A few years ago Kinstler discovered that a man fifty years dead – a former Nazi who belonged to the same killing unit as her grandfather – was the subject of an ongoing criminal investigation in Latvia. The proceedings threatened to pardon his crimes. They put on the line hard-won facts about the Holocaust at the precise moment that the last living survivors – the last legal witnesses – were dying.
Across the world, Second World War-era cases are winding their way through the courts. Survivors have been telling their stories for the better part of a century, and still judges ask for proof. Where do these stories end? What responsibilities attend their transmission, so many generations on?

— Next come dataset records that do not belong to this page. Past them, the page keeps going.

Lemma splice_right (c : wireContent) d l r : content_ok c -> 1 < contentLength c -> 0 <= d -> spliceContent c d = Some (l, r) ->
  forall i, contentAt r i = contentAt c (Z.to_nat d + i).
Proof.
  intros Hok Hl Hd E i. destruct c as [arr|?|n|?|?|? ?|arr|value|?]; cbn [spliceContent contentLength content_ok] in *; try lia.
  - unfold spliceAny, spliceArrayAny in E. destruct (_ && _); [|done]. injection E as <- <-. cbn. by rewrite lookup_drop.
  - unfold spliceDeleted in E. injection E as <- <-. done.
  - unfold spliceJSON, spliceArrayAny in E. destruct (_ && _); [|done]. injection E as <- <-. cbn. by rewrite lookup_drop.
  - destruct (splice_string (V := any) (T := wireType) (D := subdoc) value d Hok Hd) as (l' & r' & E' & _ & _ & Hu). rewrite E in E'. injection E' as -> ->. cbn.
    pose proof (splitUnits_right _ _ _ _ i Hu) as Hr. destruct (utf16 r' !! i), (utf16 value !! (Z.to_nat d + i)%nat); cbn in *; congruence.
Qed.
(** The blocks of an update, and its end. *)
Lemma drain_blocks bs : forall d d' decoded cap (c : C) s0 fuel, c_done c = false -> idle d (Z.of_nat (length bs)) decoded cap s0 ->
  st_blockActive (c_stream c) = false -> NextBlock (c_stream c) = NextBlock s0 ->
  cap <= structCountAbsoluteCeiling -> 0 <= decoded -> decoded + Z.of_nat (total bs) <= cap -> Forall (block_ok json_ok) bs -> delivers json d (bs ≫= block_trace) d' ->
  exists c', drainLoop (total bs + S fuel) c = (backs (mjoin bs), c') /\ c_err c' = c_err c /\ st_decoder (c_stream c') = d'.
Proof.
  induction bs as [|b bs IH]; intros d d' decoded cap c s0 fuel Hdn Hi Hact Hnb Hceil Hdec Hcap Hok Hd.
  - cbn in Hd. subst d'. destruct Hi as [Ed Eh Eb Ea Edn Ee _ _]. eexists. cbn [total mjoin list_join length Nat.add drainLoop]. unfold cursorNext. rewrite Hdn. cbn [nextLoop]. rewrite Hact.
    assert (NextBlock (c_stream c) = (Ok None, set_done s0)) as ->.
    { rewrite Hnb. unfold NextBlock. rewrite Ee, Edn, Ea. unfold rbind, readHeader. rewrite Eh. cbn [negb]. by rewrite Eb. }
    split; [reflexivity|]. done.
  - apply list.Forall_cons in Hok as [Hb Hok]. rewrite bind_cons, delivers_app in Hd. destruct Hd as (d1 & Hd1 & Hd). unfold block_ok in Hb.
    destruct b as [|[x o] b]; [done|]. set (blk := (x, o) :: b) in *. destruct Hb as [Hsc Hch]. rewrite total_cons in *.
    unfold block_trace in Hd1. change (FRest (Z.of_nat (length blk)) :: block_head blk ++ structs_trace blk) with
      ([FRest (Z.of_nat (length blk)); FClient (Client (getID x)); FRest (Clock (getID x) + o)] ++ structs_trace blk) in Hd1.
    rewrite delivers_app in Hd1. destruct Hd1 as (d2 & Hh & Hd1).
    assert (Hsafe : is_safe (Clock (getID x) + o)).
    { destruct Hch as (_ & Hcut & Hst & _). destruct (struct_clocks _ _ Hst). unfold is_safe, struct_end, cut_ok in *. lia. }
    assert (Hn : Z.of_nat (length blk) <= structCountAbsoluteCeiling) by lia. assert (Hpos : (0 < length blk)%nat) by (cbn; lia).
    assert (Hbl : 0 < Z.of_nat (length (blk :: bs))) by (cbn; lia).
    destruct (NextBlock_reads json _ _ _ _ _ _ _ _ _ Hi Hbl Hpos Hn Hsafe Hh) as (s1 & En & Hs1).
    replace (Z.of_nat (length (blk :: bs)) - 1) with (Z.of_nat (length bs)) in Hs1 by (cbn; lia).
    assert (He : enters c s1) by (right; split; [done|]; rewrite Hnb; by eexists). assert (Hc1 : decoded + Z.of_nat (length blk) <= cap) by lia.
    destruct (drain_block blk d2 d1 _ _ _ _ _ c s1 (total bs + S fuel) Hdn He ltac:(by left) Hs1 Hc1 Hch Hd1) as (s2 & E2 & Hi2).
    assert (Hc2 : decoded + Z.of_nat (length blk) + Z.of_nat (total bs) <= cap) by lia. assert (Hd0 : 0 <= decoded + Z.of_nat (length blk)) by lia.
    destruct (IH d1 d' _ cap (with_stream s2 c) s2 fuel Hdn Hi2 (i_active _ _ _ _ _ Hi2) eq_refl Hceil Hd0 Hc2 Hok Hd) as (c' & E & Ee & Ed). exists c'. split; [|done].
    rewrite <- Nat.add_assoc, E2, E, mjoin_cons. unfold backs. by rewrite fmap_app.
Qed.
(* ===== verification/EncodedUpdates.v ===== *)
(** * Functions on encoded updates: what their results decode to

    The theory of LazyUpdate.v at the level of bytes: what the lazy writer emits
    is decoded by the lazy reader, for both formats, and with it conversion,
    difference and merging of encoded updates (crdt/updates.go). *)
From S2P Require Import Prelude Lib0 Rle Object Any Text StringColumn StructStore DeleteSet DeleteSetCodec UpdateCodec Content StructCodec Consume UpdateStream UpdateMerge LazyUpdate.

(** ** Structs in blocks *)

(** Neighbours of a client are contiguous. *)
Definition adjoins (p q : wireStruct * Z) : Prop :=
  Client (getID p.1) <> Client (getID q.1) \/ struct_end p.1 = Clock (getID q.1) + q.2.

Fixpoint linked (l : list (wireStruct * Z)) : Prop :=
  match l with
  | p :: ((q :: _) as l') => adjoins p q /\ linked l'
  | _ => True
  end.

Fixpoint groups (l : list (wireStruct * Z)) : list (list (wireStruct * Z)) :=
  match l with
  | [] => []
  | p :: l' =>
      match groups l' with
      | (q :: b) :: bs => if Client (getID p.1) =? Client (getID q.1) then (p :: q :: b) :: bs else [p] :: (q :: b) :: bs
      | bs => [p] :: bs
      end
  end.

Section Groups.
Context `{JSONText} (json_ok : any -> Prop).

(** A struct with its offset, as an update can carry it. *)
Definition piece_ok (p : wireStruct * Z) : Prop :=
  0 <= p.2 /\ cut_ok p.2 (structLength p.1) /\ 0 < structLength p.1 /\ struct_ok json_ok p.1.

Definition sendable (l : list (wireStruct * Z)) : Prop := linked l /\ Forall piece_ok l.

Lemma groups_head p l : exists b bs, groups (p :: l) = (p :: b) :: bs.
Proof. cbn. destruct (groups l) as [|[|q b] bs]; [by eexists _, _..|]. destruct (_ =? _); by eexists _, _. Qed.

Lemma struct_client s : struct_ok json_ok s -> is_safe (Client (getID s)).
Proof. destruct s; [by intros [[? _] _]|by intros [[? _] _]..]. Qed.

Lemma block_ok_single p : piece_ok p -> block_ok json_ok [p].
Proof. destruct p as [s o]. intros (? & ? & ? & ?). cbn. split; [by apply struct_client|]. done. Qed.

Lemma block_ok_cons p q b : piece_ok p -> Client (getID p.1) = Client (getID q.1) -> struct_end p.1 = Clock (getID q.1) + q.2 ->
  block_ok json_ok (q :: b) -> block_ok json_ok (p :: q :: b).
Proof.
  destruct p as [s o], q as [t u]. cbn [fst snd]. intros (? & ? & ? & ?) Hc He [Hs Hch]. split; [by apply struct_client|].
  change (block_chain json_ok (Client (getID s)) (Clock (getID s) + o) ((s, o) :: (t, u) :: b)) with
    (Clock (getID s) + o = Clock (getID s) + o /\ cut_ok o (structLength s) /\ struct_ok json_ok s /\ 0 < structLength s /\
     Client (getID s) = Client (getID s) /\ block_chain json_ok (Client (getID s)) (struct_end s) ((t, u) :: b)).
  rewrite Hc, He. by split_and!.
Qed.

Lemma groups_spec l : sendable l ->
  mjoin (groups l) = l /\ Forall (block_ok json_ok) (groups l) /\ alternates (groups l) /\ block_offsets (groups l) /\ block_client <$> head (groups l) = Some <$> ((fun p => Client (getID p.1)) <$> head l).
Proof.
  induction l as [|p l IH]; intros [Hl Hp]; [split_and!; done || constructor|]. apply list.Forall_cons in Hp as [Hp Hps].
  destruct l as [|q l].
  - cbn. split_and!; [done|by apply Forall_cons_2; [apply block_ok_single|]|done|apply Forall_cons_2; [|done]; apply Forall_cons_2; [by destruct Hp|done]|done].
  - destruct Hl as [Ha Hl]. destruct (IH (conj Hl Hps)) as (Ej & Hok & Halt & Hoff & _). destruct (groups_head q l) as (b & bs & Eg).
    remember (q :: l) as ql eqn:Eql. cbn [groups]. rewrite Eg in *. apply list.Forall_cons in Hok as [Hb Hok], Hoff as [Ho Hoff].
    assert (Hpo : 0 <= p.2) by (by destruct Hp). destruct (Z.eqb_spec (Client (getID p.1)) (Client (getID q.1))) as [Ec|Ec].
    + destruct Ha as [?|He]; [done|]. split_and!; [by rewrite <- Ej|by apply Forall_cons_2; [apply block_ok_cons|]| |by apply Forall_cons_2; [apply Forall_cons_2|]|done].
      destruct bs as [|b' bs]; [done|]. destruct Halt as [Hne Halt]. split; [|done]. unfold block_client in *. cbn in *. by rewrite Ec.
    + split_and!; [by rewrite <- Ej|apply Forall_cons_2; [by apply block_ok_single|by apply Forall_cons_2]| |apply Forall_cons_2; [by apply Forall_cons_2|by apply Forall_cons_2]|done].
      split; [|done]. cbn. by intros [= ?].
Qed.

Lemma linked_all l : (forall i p q, l !! i = Some p -> l !! S i = Some q -> adjoins p q) -> linked l.
Proof.
  induction l as [|p l IH]; [done|]. intros Hl. destruct l as [|q l]; [done|]. split; [by apply (Hl 0%nat)|]. apply IH. intros i. apply (Hl (S i)).
Qed.
Lemma vectorLoop_entries l : forall cc ck stop c k, chain l -> positive l -> Forall (fun s => Client (getID s) <= cc /\ 0 <= Clock (getID s)) l -> fitting cc ck stop l ->
  (c, k) ∈ vectorLoop cc ck stop l <-> k <> 0 /\ ((c = cc /\ k = frontier cc ck l) \/ (c <> cc /\ k = frontier c 0 l)).
Proof.
  induction l as [|s l IH]; intros cc ck stop c k Hch Hp Hle Hfit; cbn [vectorLoop].
  - cbn [frontier]. destruct (Z.eqb_spec ck 0); [|rewrite list_elem_of_singleton; naive_solver]. split; [by intros ?%not_elem_of_nil|]. intros (? & [[_ ->]|[_ ->]]); lia.
  - pose proof (fun k Hk => fitting_next s l k Hch Hp Hk) as Hnext. pose proof (clients_below _ _ Hch Hp) as [_ Hbel]%list.Forall_cons. apply chain_tail in Hch as Hch'.
    assert (Hlt : Clock (getID s) < struct_end s) by (apply list.Forall_cons in Hp as [? _]; unfold struct_end; lia).
    apply list.Forall_cons in Hp as [_ Hp], Hle as [[Hsc Hs0] Hle].
    assert (Hle' : Forall (fun t => Client (getID t) <= Client (getID s) /\ 0 <= Clock (getID t)) l) by (apply Forall_and; [done|]; eapply Forall_impl; [|exact Hle]; by intros ? [? ?]).
    destruct (Z.eqb_spec cc (Client (getID s))) as [->|Hne]; cbn [negb andb app frontier].
    + rewrite Z.eqb_refl. cbn [andb]. destruct stop.
      * rewrite orb_true_r. rewrite (IH _ _ true) by (done || by apply list.Forall_cons in Hfit as [_ ?]). apply list.Forall_cons in Hfit as [Hs _]. specialize (Hs eq_refl).
        destruct (Z.eqb_spec (Clock (getID s)) ck); [lia|]. cbn [andb]. split; intros (? & [?|[? ->]]); (split; [done|]); [by left|right|by left|right]; (split; [done|]); by destruct (Z.eqb_spec (Client (getID s)) c).
      * specialize (Hfit eq_refl). assert (Hck : ck < struct_end s) by lia. rewrite orb_false_r. rewrite IH; [|done..|].
        2: { destruct (isSkip s); [by apply (Hnext ck Hck true)|by apply (Hnext ck Hck false)]. }
        rewrite Hfit, Z.eqb_refl. cbn [andb]. destruct (isSkip s); cbn [negb]; split; intros (? & [?|[? ->]]); (split; [done|]); [by left|right|by left|right|by left|right|by left|right]; (split; [done|]); by destruct (Z.eqb_spec (Client (getID s)) c).
    + assert (Hsl : Client (getID s) < cc) by lia. assert (Habs : forall j, frontier cc j l = j) by (intros j; apply frontier_absent; eapply Forall_impl; [|exact Hbel]; cbv beta; lia).
      assert (H0s : 0 < struct_end s) by lia. rewrite elem_of_app. set (stop' := isSkip s || negb (Clock (getID s) =? 0)).
      rewrite IH; [|done..|].
      2: { destruct stop' eqn:Es; [|by apply (Hnext 0 H0s false)]. by apply (Hnext 0 H0s true). }
      assert (Hcc : frontier cc ck l = ck) by apply Habs. destruct (Z.eqb_spec (Client (getID s)) cc); [lia|]. cbn [andb]. rewrite Hcc.
      assert (Hent : (c, k) ∈ (if negb (ck =? 0) then [(cc, ck)] else []) <-> k <> 0 /\ c = cc /\ k = ck).
      { destruct (Z.eqb_spec ck 0); cbn [negb]; [split; [by intros ?%not_elem_of_nil|lia]|]. rewrite list_elem_of_singleton. naive_solver. }
      rewrite Hent. clear Hent. destruct (decide (c = Client (getID s))) as [->|Hc].
      * rewrite Z.eqb_refl. cbn [andb]. assert ((if (Clock (getID s) =? 0) && negb (isSkip s) then frontier (Client (getID s)) (struct_end s) l else frontier (Client (getID s)) 0 l)
          = frontier (Client (getID s)) (if stop' then 0 else struct_end s) l) as -> by (unfold stop'; by destruct (isSkip s), (Clock (getID s) =? 0)). naive_solver lia.
      * destruct (Z.eqb_spec (Client (getID s)) c); [lia|]. cbn [andb]. destruct (decide (c = cc)) as [->|]; [rewrite !Habs|]; naive_solver lia.
Qed.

How many ghosts need to be put on trial for us to consider the crime scene of history closed?
About the Speaker
Linda Kinstler is a contributing writer for The Economist’s 1843 Magazine and a Ph.D candidate in the Rhetoric Department at U.C. Berkeley. Her writing has been cited by the ICJ and has inspired documentaries. Work appears in The New York Times, Washington Post, The Atlantic, Wired, and more. She was previously a Marshall Scholar in the UK, where she covered British politics for The Atlantic. Kinslter has been a contributing writer at Politico Europe, which she helped launch in Brussels in spring 2015. Before that, she was the managing editor of The New Republic, where she covered the war in Ukraine.